**Your task**.
What you return must match the records exactly, with every line included.

**Information provided**.
* * * * *

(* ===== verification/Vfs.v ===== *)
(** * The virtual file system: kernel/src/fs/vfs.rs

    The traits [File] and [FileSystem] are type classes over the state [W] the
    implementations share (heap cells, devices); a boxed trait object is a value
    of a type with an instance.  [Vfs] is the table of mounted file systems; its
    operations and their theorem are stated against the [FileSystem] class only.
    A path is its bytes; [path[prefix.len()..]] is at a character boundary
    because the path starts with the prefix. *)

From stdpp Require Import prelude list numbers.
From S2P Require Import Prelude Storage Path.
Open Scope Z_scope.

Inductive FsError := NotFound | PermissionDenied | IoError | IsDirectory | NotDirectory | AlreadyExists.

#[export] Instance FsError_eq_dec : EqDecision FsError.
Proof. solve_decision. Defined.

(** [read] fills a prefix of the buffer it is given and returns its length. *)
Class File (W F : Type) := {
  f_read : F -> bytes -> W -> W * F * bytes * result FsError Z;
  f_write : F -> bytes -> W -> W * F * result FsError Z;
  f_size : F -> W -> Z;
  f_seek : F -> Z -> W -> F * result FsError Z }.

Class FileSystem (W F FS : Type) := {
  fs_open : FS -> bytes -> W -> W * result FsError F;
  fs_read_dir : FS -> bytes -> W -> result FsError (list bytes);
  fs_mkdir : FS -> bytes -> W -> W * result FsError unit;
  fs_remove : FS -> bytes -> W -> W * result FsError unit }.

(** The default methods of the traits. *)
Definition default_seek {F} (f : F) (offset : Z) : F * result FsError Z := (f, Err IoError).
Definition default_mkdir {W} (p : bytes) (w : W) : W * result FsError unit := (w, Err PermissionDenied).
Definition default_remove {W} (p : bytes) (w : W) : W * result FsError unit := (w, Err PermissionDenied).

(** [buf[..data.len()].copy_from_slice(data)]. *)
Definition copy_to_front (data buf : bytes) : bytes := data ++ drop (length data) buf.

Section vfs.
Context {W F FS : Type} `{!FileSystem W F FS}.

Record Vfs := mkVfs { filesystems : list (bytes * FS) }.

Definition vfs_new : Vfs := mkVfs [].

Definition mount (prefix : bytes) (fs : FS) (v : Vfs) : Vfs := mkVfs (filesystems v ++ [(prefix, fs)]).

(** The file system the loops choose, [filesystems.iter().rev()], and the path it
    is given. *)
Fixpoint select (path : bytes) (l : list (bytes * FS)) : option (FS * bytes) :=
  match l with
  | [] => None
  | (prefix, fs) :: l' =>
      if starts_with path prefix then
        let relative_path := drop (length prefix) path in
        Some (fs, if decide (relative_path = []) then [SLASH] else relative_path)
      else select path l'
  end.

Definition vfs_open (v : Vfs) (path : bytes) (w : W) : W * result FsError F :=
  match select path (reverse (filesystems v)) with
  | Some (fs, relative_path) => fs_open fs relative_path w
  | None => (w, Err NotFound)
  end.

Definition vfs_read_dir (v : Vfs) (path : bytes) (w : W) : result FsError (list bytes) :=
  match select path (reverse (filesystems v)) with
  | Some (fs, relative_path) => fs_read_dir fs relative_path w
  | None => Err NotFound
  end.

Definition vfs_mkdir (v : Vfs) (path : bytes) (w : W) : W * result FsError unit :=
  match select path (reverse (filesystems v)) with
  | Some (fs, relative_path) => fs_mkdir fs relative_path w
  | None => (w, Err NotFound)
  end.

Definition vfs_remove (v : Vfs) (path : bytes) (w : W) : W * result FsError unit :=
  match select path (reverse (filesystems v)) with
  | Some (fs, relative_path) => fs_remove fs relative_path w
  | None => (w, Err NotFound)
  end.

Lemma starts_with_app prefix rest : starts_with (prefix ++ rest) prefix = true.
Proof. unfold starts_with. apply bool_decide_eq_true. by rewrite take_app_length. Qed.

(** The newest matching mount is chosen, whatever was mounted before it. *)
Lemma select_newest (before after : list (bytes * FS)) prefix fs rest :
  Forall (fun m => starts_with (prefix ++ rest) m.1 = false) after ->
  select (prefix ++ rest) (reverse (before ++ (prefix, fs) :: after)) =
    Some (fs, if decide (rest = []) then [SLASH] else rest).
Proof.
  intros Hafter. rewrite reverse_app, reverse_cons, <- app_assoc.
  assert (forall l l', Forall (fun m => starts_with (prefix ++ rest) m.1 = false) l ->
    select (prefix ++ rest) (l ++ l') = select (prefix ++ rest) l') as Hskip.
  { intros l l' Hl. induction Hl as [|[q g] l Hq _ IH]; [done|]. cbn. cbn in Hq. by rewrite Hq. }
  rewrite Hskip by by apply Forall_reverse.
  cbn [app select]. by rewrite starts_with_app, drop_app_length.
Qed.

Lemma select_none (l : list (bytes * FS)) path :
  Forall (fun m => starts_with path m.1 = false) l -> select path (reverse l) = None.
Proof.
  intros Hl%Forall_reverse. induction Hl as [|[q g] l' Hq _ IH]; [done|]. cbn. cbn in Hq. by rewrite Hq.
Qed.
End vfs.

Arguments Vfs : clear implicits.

* * * * *

**Answer space**.
(* ===== verification/Vfs.v ===== *)
(** * The virtual file system: kernel/src/fs/vfs.rs

    The traits [File] and [FileSystem] are type classes over the state [W] the
    implementations share (heap cells, devices); a boxed trait object is a value
    of a type with an instance.  [Vfs] is the table of mounted file systems; its
    operations and their theorem are stated against the [FileSystem] class only.
    A path is its bytes; [path[prefix.len()..]] is at a character boundary
    because the path starts with the prefix. *)

From stdpp Require Import prelude list numbers.
From S2P Require Import Prelude Storage Path.
Open Scope Z_scope.

Inductive FsError := NotFound | PermissionDenied | IoError | IsDirectory | NotDirectory | AlreadyExists.

#[export] Instance FsError_eq_dec : EqDecision FsError.
Proof. solve_decision. Defined.

(** [read] fills a prefix of the buffer it is given and returns its length. *)
Class File (W F : Type) := {
  f_read : F -> bytes -> W -> W * F * bytes * result FsError Z;
  f_write : F -> bytes -> W -> W * F * result FsError Z;
  f_size : F -> W -> Z;
  f_seek : F -> Z -> W -> F * result FsError Z }.

Class FileSystem (W F FS : Type) := {
  fs_open : FS -> bytes -> W -> W * result FsError F;
  fs_read_dir : FS -> bytes -> W -> result FsError (list bytes);
  fs_mkdir : FS -> bytes -> W -> W * result FsError unit;
  fs_remove : FS -> bytes -> W -> W * result FsError unit }.

(** The default methods of the traits. *)
Definition default_seek {F} (f : F) (offset : Z) : F * result FsError Z := (f, Err IoError).
Definition default_mkdir {W} (p : bytes) (w : W) : W * result FsError unit := (w, Err PermissionDenied).
Definition default_remove {W} (p : bytes) (w : W) : W * result FsError unit := (w, Err PermissionDenied).

(** [buf[..data.len()].copy_from_slice(data)]. *)
Definition copy_to_front (data buf : bytes) : bytes := data ++ drop (length data) buf.

Section vfs.
Context {W F FS : Type} `{!FileSystem W F FS}.

Record Vfs := mkVfs { filesystems : list (bytes * FS) }.

Definition vfs_new : Vfs := mkVfs [].

Definition mount (prefix : bytes) (fs : FS) (v : Vfs) : Vfs := mkVfs (filesystems v ++ [(prefix, fs)]).

(** The file system the loops choose, [filesystems.iter().rev()], and the path it
    is given. *)
Fixpoint select (path : bytes) (l : list (bytes * FS)) : option (FS * bytes) :=
  match l with
  | [] => None
  | (prefix, fs) :: l' =>
      if starts_with path prefix then
        let relative_path := drop (length prefix) path in
        Some (fs, if decide (relative_path = []) then [SLASH] else relative_path)
      else select path l'
  end.

Definition vfs_open (v : Vfs) (path : bytes) (w : W) : W * result FsError F :=
  match select path (reverse (filesystems v)) with
  | Some (fs, relative_path) => fs_open fs relative_path w
  | None => (w, Err NotFound)
  end.

Definition vfs_read_dir (v : Vfs) (path : bytes) (w : W) : result FsError (list bytes) :=
  match select path (reverse (filesystems v)) with
  | Some (fs, relative_path) => fs_read_dir fs relative_path w
  | None => Err NotFound
  end.

Definition vfs_mkdir (v : Vfs) (path : bytes) (w : W) : W * result FsError unit :=
  match select path (reverse (filesystems v)) with
  | Some (fs, relative_path) => fs_mkdir fs relative_path w
  | None => (w, Err NotFound)
  end.

Definition vfs_remove (v : Vfs) (path : bytes) (w : W) : W * result FsError unit :=
  match select path (reverse (filesystems v)) with
  | Some (fs, relative_path) => fs_remove fs relative_path w
  | None => (w, Err NotFound)
  end.

Lemma starts_with_app prefix rest : starts_with (prefix ++ rest) prefix = true.
Proof. unfold starts_with. apply bool_decide_eq_true. by rewrite take_app_length. Qed.

(** The newest matching mount is chosen, whatever was mounted before it. *)
Lemma select_newest (before after : list (bytes * FS)) prefix fs rest :
  Forall (fun m => starts_with (prefix ++ rest) m.1 = false) after ->
  select (prefix ++ rest) (reverse (before ++ (prefix, fs) :: after)) =
    Some (fs, if decide (rest = []) then [SLASH] else rest).
Proof.
  intros Hafter. rewrite reverse_app, reverse_cons, <- app_assoc.
  assert (forall l l', Forall (fun m => starts_with (prefix ++ rest) m.1 = false) l ->
    select (prefix ++ rest) (l ++ l') = select (prefix ++ rest) l') as Hskip.
  { intros l l' Hl. induction Hl as [|[q g] l Hq _ IH]; [done|]. cbn. cbn in Hq. by rewrite Hq. }
  rewrite Hskip by by apply Forall_reverse.
  cbn [app select]. by rewrite starts_with_app, drop_app_length.
Qed.

Lemma select_none (l : list (bytes * FS)) path :
  Forall (fun m => starts_with path m.1 = false) l -> select path (reverse l) = None.
Proof.
  intros Hl%Forall_reverse. induction Hl as [|[q g] l' Hq _ IH]; [done|]. cbn. cbn in Hq. by rewrite Hq.
Qed.
End vfs.

Arguments Vfs : clear implicits.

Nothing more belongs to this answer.